=== Record excerpts ===
(* ===== verification/Text.v ===== *)
(** * Text helpers of the standard library: strings and net

    [strings.ToLower], [ToUpper], [EqualFold], [Contains], [TrimSpace], [Trim], [TrimSuffix] and
    [net.SplitHostPort].  On a string of ASCII bytes these are defined here; the
    Unicode tables they fall back to on other bytes are the class [Unicode]. *)

From S2P Require Export Bytes.

(** What [strings] computes once a byte outside ASCII is met. *)
Class Unicode := {
  unicode_lower : gostring -> gostring;              (* Map(unicode.ToLower, s) *)
  unicode_upper : gostring -> gostring;              (* Map(unicode.ToUpper, s) *)
  unicode_fold : gostring -> gostring -> bool;       (* simple folding of the rest *)
  unicode_trim : gostring -> gostring;               (* TrimFunc(s, unicode.IsSpace) *)
  unicode_trim_right : gostring -> gostring          (* TrimRightFunc(s, unicode.IsSpace) *)
}.

Definition ascii_byte (c : ascii) : bool := byteZ c <? 128.
Definition is_ascii (s : gostring) : bool := forallb ascii_byte s.

Definition lower_byte (c : ascii) : ascii :=
  let v := byteZ c in if (65 <=? v) && (v <=? 90) then Zbyte (v + 32) else c.

Definition upper_byte (c : ascii) : ascii :=
  let v := byteZ c in if (97 <=? v) && (v <=? 122) then Zbyte (v - 32) else c.

Definition ToUpper `{Unicode} (s : gostring) : gostring :=
  if is_ascii s then map upper_byte s else unicode_upper s.

Definition ToLower `{Unicode} (s : gostring) : gostring :=
  if is_ascii s then map lower_byte s else unicode_lower s.

Fixpoint EqualFold `{Unicode} (s t : gostring) : bool :=
  match s, t with
  | a :: s', b :: t' =>
    if negb (ascii_byte a) || negb (ascii_byte b) then unicode_fold s t
    else if Ascii.eqb (lower_byte a) (lower_byte b) then EqualFold s' t' else false
  | [], [] => true
  | _, _ => false
  end.

Definition ascii_space (c : ascii) : bool := let v := byteZ c in ((9 <=? v) && (v <=? 13)) || (v =? 32).

Fixpoint drop_while (P : ascii -> bool) (s : gostring) : gostring :=
  match s with c :: r => if P c then drop_while P r else s | [] => [] end.
Definition drop_while_right (P : ascii -> bool) (s : gostring) : gostring := rev (drop_while P (rev s)).

Definition TrimSpace `{Unicode} (s : gostring) : gostring :=
  match drop_while ascii_space s with
  | [] => []
  | c :: r =>
    if negb (ascii_byte c) then unicode_trim (c :: r) else
    match drop_while ascii_space (rev (c :: r)) with
    | [] => []
    | d :: q => if negb (ascii_byte d) then unicode_trim_right (rev (d :: q)) else rev (d :: q)
    end
  end.

(** [strings.Trim(s, cutset)] for an ASCII cutset. *)
Definition Trim (cutset s : gostring) : gostring :=
  drop_while_right (fun c => bool_decide (c ∈ cutset)) (drop_while (fun c => bool_decide (c ∈ cutset)) s).

Definition TrimSuffix (suffix s : gostring) : gostring :=
  if has_prefix (rev suffix) (rev s) then take (length s - length suffix) s else s.

(** [strings.Contains(s, needle)]. *)
Fixpoint Contains (needle s : gostring) : bool :=
  has_prefix needle s || match s with [] => false | _ :: r => Contains needle r end.

Definition contains (c : ascii) (s : gostring) : bool := bool_decide (c ∈ s).

(** [strings.LastIndexByte], as the split around the last occurrence. *)
Definition split_last (c : ascii) (s : gostring) : option (gostring * gostring) :=
  match split_at_byte c (rev s) with Some (a, b) => Some (rev b, rev a) | None => None end.

(** [net.SplitHostPort]; [None] is an error. *)
Definition SplitHostPort (s : gostring) : option (gostring * gostring) :=
  match split_last ":"%char s with
  | None => None
  | Some (before, port) =>
    match s with
    | "["%char :: body =>
      match split_at_byte "]"%char body with
      | None => None
      | Some (host, after) =>
        if negb (bool_decide (after = ":"%char :: port)) then None
        else if contains "["%char body || contains "]"%char after then None
        else Some (host, port)
      end
    | _ =>
      if contains ":"%char before then None
      else if contains "["%char s || contains "]"%char s then None
      else Some (before, port)
    end
  end.

(** ** Lemmas *)
Lemma Contains_spec needle s : Contains needle s = true <-> exists a b, s = a ++ needle ++ b.
Proof.
  induction s as [| c s IH]; cbn [Contains]; rewrite orb_true_iff, has_prefix_spec.
  - split; [intros [[r Hr] | ?]; [by exists [], r | done] | intros (a & b & Hab); left; exists b; by destruct a].
  - rewrite IH. split.
    + intros [[r Hr] | (a & b & ->)]; [by exists [], r | by exists (c :: a), b].
    + intros ([| x a] & b & Hab); [left; by exists b | right; simplify_eq/=; by exists a, b].
Qed.

Lemma lower_byte_idem c : lower_byte (lower_byte c) = lower_byte c.
Proof. destruct c as [[] [] [] [] [] [] [] []]; vm_compute; done. Qed.

Lemma lower_byte_ascii c : ascii_byte (lower_byte c) = ascii_byte c.
Proof. destruct c as [[] [] [] [] [] [] [] []]; vm_compute; done. Qed.

Lemma is_ascii_lower s : is_ascii (map lower_byte s) = is_ascii s.
Proof. induction s as [| c s IH]; simpl; [done |]. fold (is_ascii (map lower_byte s)). by rewrite lower_byte_ascii, IH. Qed.

Section Text.
Context `{Unicode}.

Lemma ToLower_ascii s : is_ascii s = true -> ToLower s = map lower_byte s.
Proof. unfold ToLower. by intros ->. Qed.

Lemma ToLower_idem s : is_ascii s = true -> ToLower (ToLower s) = ToLower s.
Proof.
  intros Ha. rewrite (ToLower_ascii s) by done. rewrite ToLower_ascii by (by rewrite is_ascii_lower).
  rewrite map_map. apply map_ext. apply lower_byte_idem.
Qed.

(** On ASCII strings, folding is equality of the lower-cased strings. *)
Lemma EqualFold_ascii s : forall t, is_ascii s = true -> is_ascii t = true ->
  EqualFold s t = bool_decide (map lower_byte s = map lower_byte t).
Proof.
  induction s as [| a s IH]; intros [| b t] Hs Ht; try done.
  unfold is_ascii in *. cbn [forallb] in Hs, Ht. bool_to_prop.
  cbn [EqualFold map]. repeat match goal with H : ascii_byte _ = true |- _ => rewrite H; clear H end. cbn [negb orb].
  destruct (Ascii.eqb (lower_byte a) (lower_byte b)) eqn:E.
  - apply Ascii.eqb_eq in E. rewrite IH by done. rewrite E. apply bool_decide_ext. split; [by intros -> | by intros [= ?]].
  - apply Ascii.eqb_neq in E. symmetry. apply bool_decide_eq_false_2. intros [= ? ?]; done.
Qed.

Lemma EqualFold_refl s : is_ascii s = true -> EqualFold s s = true.
Proof. intros Hs. rewrite EqualFold_ascii by done. by apply bool_decide_eq_true_2. Qed.

Lemma EqualFold_lower s t : is_ascii s = true -> is_ascii t = true -> EqualFold (ToLower s) t = EqualFold s t.
Proof.
  intros Hs Ht. rewrite ToLower_ascii by done. rewrite !EqualFold_ascii by (rewrite ?is_ascii_lower; done).
  rewrite map_map. rewrite (map_ext _ lower_byte) by apply lower_byte_idem. done.
Qed.
End Text.

(** No Unicode input: the tables are never consulted. *)
Definition ascii_only : Unicode := {|
  unicode_lower := fun s => s; unicode_upper := fun s => s; unicode_fold := fun s t => bool_decide (s = t);
  unicode_trim := fun s => s; unicode_trim_right := fun s => s |}.

Example split_host_port_v4 : SplitHostPort (lit "example.org:8443") = Some (lit "example.org", lit "8443").
Proof. vm_compute. reflexivity. Qed.
Example split_host_port_v6 : SplitHostPort (lit "[2001:db8::1]:443") = Some (lit "2001:db8::1", lit "443").
Proof. vm_compute. reflexivity. Qed.
Example split_host_port_bare : SplitHostPort (lit "2001:db8::1") = None.
Proof. vm_compute. reflexivity. Qed.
===
→ **Instructions to follow**: Search the records for lines holding the word "destruct", then copy each line you find.

→ **Response area**:
  - split; [intros [[r Hr] | ?]; [by exists [], r | done] | intros (a & b & Hab); left; exists b; by destruct a].
Proof. destruct c as [[] [] [] [] [] [] [] []]; vm_compute; done. Qed.
Proof. destruct c as [[] [] [] [] [] [] [] []]; vm_compute; done. Qed.
  destruct (Ascii.eqb (lower_byte a) (lower_byte b)) eqn:E.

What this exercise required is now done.